What the exercise asks
Which lines of the data below include the string "Hmono"? Return each of them.

Data supplied
(** [lookup] of a location's zone table, by UTC second. *)
Abbreviation Location := (Z → Zone) (only parsing).

Definition FixedZone (offset : Z) : Location := λ _, mkZone offset (-(2 ^ 63)) (2 ^ 63 - 1).
Definition UTC : Location := FixedZone 0.

Definition sec_of (t : Time) : Z := t / Second.

(** The local reading of an instant: nanoseconds of the wall clock since
    0001-01-01T00:00:00 on that clock. *)
Definition local_ns (loc : Location) (t : Time) : Z :=
  t + zone_offset (loc (sec_of t)) * Second.

Definition DateOf (loc : Location) (t : Time) : Z * Z * Z :=
  civil_of_day (local_ns loc t / (24 * Hour)).
Definition HourOf (loc : Location) (t : Time) : Z := local_ns loc t mod (24 * Hour) / Hour.
Definition MinuteOf (loc : Location) (t : Time) : Z := local_ns loc t mod Hour / Minute.
Definition SecondOf (loc : Location) (t : Time) : Z := local_ns loc t mod Minute / Second.
Definition NanosecondOf (loc : Location) (t : Time) : Z := local_ns loc t mod Second.

(** [time.Date]: the zone is looked up at the reading taken as UTC, and again
    at the adjusted instant when that one falls outside the zone found. *)
Definition Date (y mo d h mi s ns : Z) (loc : Location) : Time :=
  let wall := (day_of_civil y mo d * (24 * Hour) + h * Hour + mi * Minute + s * Second + ns) in
  let unix := wall / Second in
  let z := loc unix in
  if zone_offset z =? 0 then wall
  else
    let utc := unix - zone_offset z in
    let off := if (utc <? zone_start z) || (zone_end z <=? utc)
               then zone_offset (loc utc) else zone_offset z in
    wall - off * Second.

Definition AddDate (loc : Location) (t : Time) (years months days : Z) : Time :=
  let '(y, m, d) := DateOf loc t in
  Date (y + years) (m + months) (d + days)
    (HourOf loc t) (MinuteOf loc t) (SecondOf loc t) (NanosecondOf loc t) loc.

(** ** Facts of the calendar *)

Lemma days_before_year_succ y :
  days_before_year (y + 1) = days_before_year y + 365 + (if leap y then 1 else 0).
Proof.
  unfold days_before_year, leap.
  cbv zeta. replace (y + 1 - 1) with y by lia.
  destruct (Z.eqb_spec (y mod 4) 0), (Z.eqb_spec (y mod 100) 0), (Z.eqb_spec (y mod 400) 0);
    simpl; div_lia.
Qed.

Lemma days_before_year_mono y y' :
  y < y' → days_before_year y + 365 <= days_before_year y'.
Proof.
  intros H. assert (Hi : ∀ k, 0 <= k →
    days_before_year y + 365 <= days_before_year (y + 1 + k)).
  { apply natlike_ind.
    - rewrite Z.add_0_r, days_before_year_succ. destruct (leap y); lia.
    - intros k Hk IH. replace (y + 1 + Z.succ k) with (y + 1 + k + 1) by lia.
      rewrite (days_before_year_succ (y + 1 + k)). destruct (leap _); lia. }
  specialize (Hi (y' - (y + 1))). replace (y + 1 + (y' - (y + 1))) with y' in Hi by lia.
  apply Hi. lia.
Qed.

Lemma days_before_year_bounds y :
  146097 * (y - 1) - 700 < 400 * days_before_year y <= 146097 * (y - 1) + 396.
Proof.
  unfold days_before_year. cbv zeta. generalize (y - 1). intros p.
  pose proof (Z.div_mod p 4). pose proof (Z.mod_pos_bound p 4).
  pose proof (Z.div_mod p 100). pose proof (Z.mod_pos_bound p 100).
  pose proof (Z.div_mod p 400). pose proof (Z.mod_pos_bound p 400).
  lia.
Qed.

Lemma year_of_day_spec n :
  days_before_year (year_of_day n) <= n < days_before_year (year_of_day n + 1).
Proof.
  unfold year_of_day.
  pose proof (Z.div_mod (n * 400) 146097). pose proof (Z.mod_pos_bound (n * 400) 146097).
  set (y := n * 400 / 146097 + 1).
  assert (Hlo : days_before_year (y - 1) <= n)
    by (pose proof (days_before_year_bounds (y - 1)); lia).
  assert (Hhi : n < days_before_year (y + 2))
    by (pose proof (days_before_year_bounds (y + 2)); lia).
  destruct (Z.leb_spec (days_before_year (y + 1)) n).
  - split; [done|]. by replace (y + 1 + 1) with (y + 2) by lia.
  - destruct (Z.ltb_spec n (days_before_year y)); [|lia].
    replace (y - 1 + 1) with y by lia. lia.
Qed.

Lemma year_of_day_unique n y :
  days_before_year y <= n < days_before_year (y + 1) → year_of_day n = y.
Proof.
  intros H. pose proof (year_of_day_spec n) as Hs.
  destruct (Z.lt_trichotomy (year_of_day n) y) as [Hlt|[?|Hlt]]; [|done|].
  - assert (year_of_day n + 1 = y ∨ year_of_day n + 1 < y) as [Heq|Hl] by lia.
    + rewrite Heq in Hs. lia.
    + pose proof (days_before_year_mono _ _ Hl). lia.
  - assert (y + 1 = year_of_day n ∨ y + 1 < year_of_day n) as [Heq|Hl] by lia.
    + rewrite Heq in H. lia.
    + pose proof (days_before_year_mono _ _ Hl). lia.
Qed.

Lemma days_before_month_succ lp m :
  0 <= m <= 11 → days_before_month lp m + 28 <= days_before_month lp (m + 1).
Proof.
  intros H.
  assert (m = 0 ∨ m = 1 ∨ m = 2 ∨ m = 3 ∨ m = 4 ∨ m = 5 ∨ m = 6 ∨ m = 7 ∨ m = 8 ∨ m = 9
          ∨ m = 10 ∨ m = 11) as Hm by lia.
  destruct_or! Hm; subst; destruct lp; vm_compute; discriminate.
Qed.

Lemma days_before_month_zero lp : days_before_month lp 0 = 0.
Proof. reflexivity. Qed.

Lemma days_before_month_twelve lp :
  days_before_month lp 12 = 365 + (if lp then 1 else 0).
Proof. reflexivity. Qed.

Lemma month_of_yday_spec lp d :
  0 <= d < days_before_month lp 12 →
  0 <= month_of_yday lp d <= 11 ∧
  days_before_month lp (month_of_yday lp d) <= d
    < days_before_month lp (month_of_yday lp d + 1).
Proof.
  intros H. unfold month_of_yday.
  repeat match goal with
  | |- context [if ?a <? ?b then _ else _] => destruct (Z.ltb_spec a b)
  end;
  match goal with
  | |- context [days_before_month lp (?a + 1)] =>
      let v := eval compute in (a + 1) in change (a + 1) with v
  end; rewrite ?days_before_month_zero; lia.
Qed.

Lemma civil_of_day_range n y m d :
  civil_of_day n = (y, m, d) →
  y = year_of_day n ∧ 1 <= m <= 12 ∧ 1 <= d ∧
  n = days_before_year y + days_before_month (leap y) (m - 1) + (d - 1) ∧
  n < days_before_year y + days_before_month (leap y) m.
Proof.
  unfold civil_of_day. intros [= <- <- <-].
  pose proof (year_of_day_spec n) as Hy. rewrite days_before_year_succ in Hy.
  destruct (month_of_yday_spec (leap (year_of_day n)) (n - days_before_year (year_of_day n)))
    as [Hm Hd]; [rewrite days_before_month_twelve; lia|].
  set (mo := month_of_yday _ _) in *.
  replace (mo + 1 - 1) with mo by lia. lia.
Qed.

(** A date read off an instant, put back, is the same day. *)
Lemma day_of_civil_of_day n y m d :
  civil_of_day n = (y, m, d) → day_of_civil y m d = n.
Proof.
  intros (_ & Hm & Hd & Hn & _)%civil_of_day_range. unfold day_of_civil. cbv zeta.
  rewrite (Z.div_small (m - 1)), (Z.mod_small (m - 1)) by lia.
  rewrite Z.add_0_r. lia.
Qed.

(** The first day of the month of day [n], and of the month after. *)
Lemma month_bounds n y m d :
  civil_of_day n = (y, m, d) →
  day_of_civil y m 1 <= n < day_of_civil y (m + 1) 1.
Proof.
  intros (_ & Hm & Hd & Hn & Hlt)%civil_of_day_range. unfold day_of_civil. cbv zeta.
  rewrite (Z.div_small (m - 1)), (Z.mod_small (m - 1)) by lia.
  replace (m + 1 - 1) with m by lia. rewrite !Z.add_0_r. split; [lia|].
  destruct (decide (m = 12)) as [->|?].
  - change (12 / 12) with 1. change (12 mod 12) with 0.
    rewrite days_before_year_succ, days_before_month_zero.
    rewrite days_before_month_twelve in Hlt. lia.
  - rewrite (Z.div_small m), (Z.mod_small m) by lia.
    rewrite Z.add_0_r. lia.
Qed.

(** A date that exists, turned into its day, is read off that day. *)
Lemma month_of_yday_unique lp d m :
  0 <= m <= 11 → days_before_month lp m <= d < days_before_month lp (m + 1) →
  month_of_yday lp d = m.
Proof.
  intros Hm Hd. pose proof (days_before_month_twelve lp).
  assert (Hmono : ∀ a b, 0 <= a → a <= b <= 12 → days_before_month lp a <= days_before_month lp b).
  { intros a b Ha Hb. destruct (decide (a = b)) as [->|?]; [lia|].
    assert (Hk : ∀ k, 0 <= k → a + k <= 12 → days_before_month lp a <= days_before_month lp (a + k)).
    { apply (natlike_ind (λ k, a + k <= 12 → days_before_month lp a <= days_before_month lp (a + k))).
      - rewrite Z.add_0_r. lia.
      - intros k Hk IH Hle. pose proof (days_before_month_succ lp (a + k)).
        replace (a + Z.succ k) with (a + k + 1) by lia. lia. }
    specialize (Hk (b - a)). replace (a + (b - a)) with b in Hk by lia. lia. }
  pose proof (Hmono 0 m). pose proof (Hmono (m + 1) 12). rewrite days_before_month_zero in *.
  destruct (month_of_yday_spec lp d) as [Hr Hs]; [lia|].
  set (x := month_of_yday lp d) in *.
  destruct (Z.lt_trichotomy x m) as [Hlt|[?|Hlt]]; [|done|].
  - pose proof (Hmono (x + 1) m). lia.
  - pose proof (Hmono (m + 1) x). lia.
Qed.

Lemma civil_of_day_of_civil y m d :
  1 <= m <= 12 → 1 <= d →
  days_before_month (leap y) (m - 1) + d <= days_before_month (leap y) m →
  civil_of_day (day_of_civil y m d) = (y, m, d).
Proof.
  intros Hm Hd Hle. unfold day_of_civil. cbv zeta.
  rewrite (Z.div_small (m - 1)), (Z.mod_small (m - 1)) by lia. rewrite Z.add_0_r.
  pose proof (days_before_month_twelve (leap y)) as H12.
  set (n := _ + _ + _).
  assert (Hb : 0 <= days_before_month (leap y) (m - 1) ∧
               days_before_month (leap y) m <= days_before_month (leap y) 12).
  { rewrite H12. assert (m = 1 ∨ m = 2 ∨ m = 3 ∨ m = 4 ∨ m = 5 ∨ m = 6 ∨ m = 7 ∨ m = 8 ∨ m = 9
      ∨ m = 10 ∨ m = 11 ∨ m = 12) as Hc by lia.
    destruct_or! Hc; subst m; destruct (leap y); vm_compute; split; discriminate. }
  assert (Hy : year_of_day n = y).
  { apply year_of_day_unique. rewrite days_before_year_succ. unfold n. lia. }
  unfold civil_of_day. cbv zeta. rewrite Hy.
  replace (n - days_before_year y) with (days_before_month (leap y) (m - 1) + (d - 1)) by (unfold n; lia).
  rewrite (month_of_yday_unique _ _ (m - 1)); [|lia|].
  - f_equal; [f_equal|]; lia.
  - replace (m - 1 + 1) with m by lia. lia.
Qed.

Lemma month_has_day_one y m :
  1 <= m <= 12 → days_before_month (leap y) (m - 1) + 1 <= days_before_month (leap y) m.
Proof.
  intros Hm. pose proof (days_before_month_succ (leap y) (m - 1)).
  replace (m - 1 + 1) with m in * by lia. lia.
Qed.

(** Months counted from year 0: the first day of month number [k]. *)
Definition month_start (k : Z) : Z :=
  days_before_year (k / 12) + days_before_month (leap (k / 12)) (k mod 12).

Output of the task
  assert (Hmono : ∀ a b, 0 <= a → a <= b <= 12 → days_before_month lp a <= days_before_month lp b).
  pose proof (Hmono 0 m). pose proof (Hmono (m + 1) 12). rewrite days_before_month_zero in *.
  - pose proof (Hmono (x + 1) m). lia.
  - pose proof (Hmono (m + 1) x). lia.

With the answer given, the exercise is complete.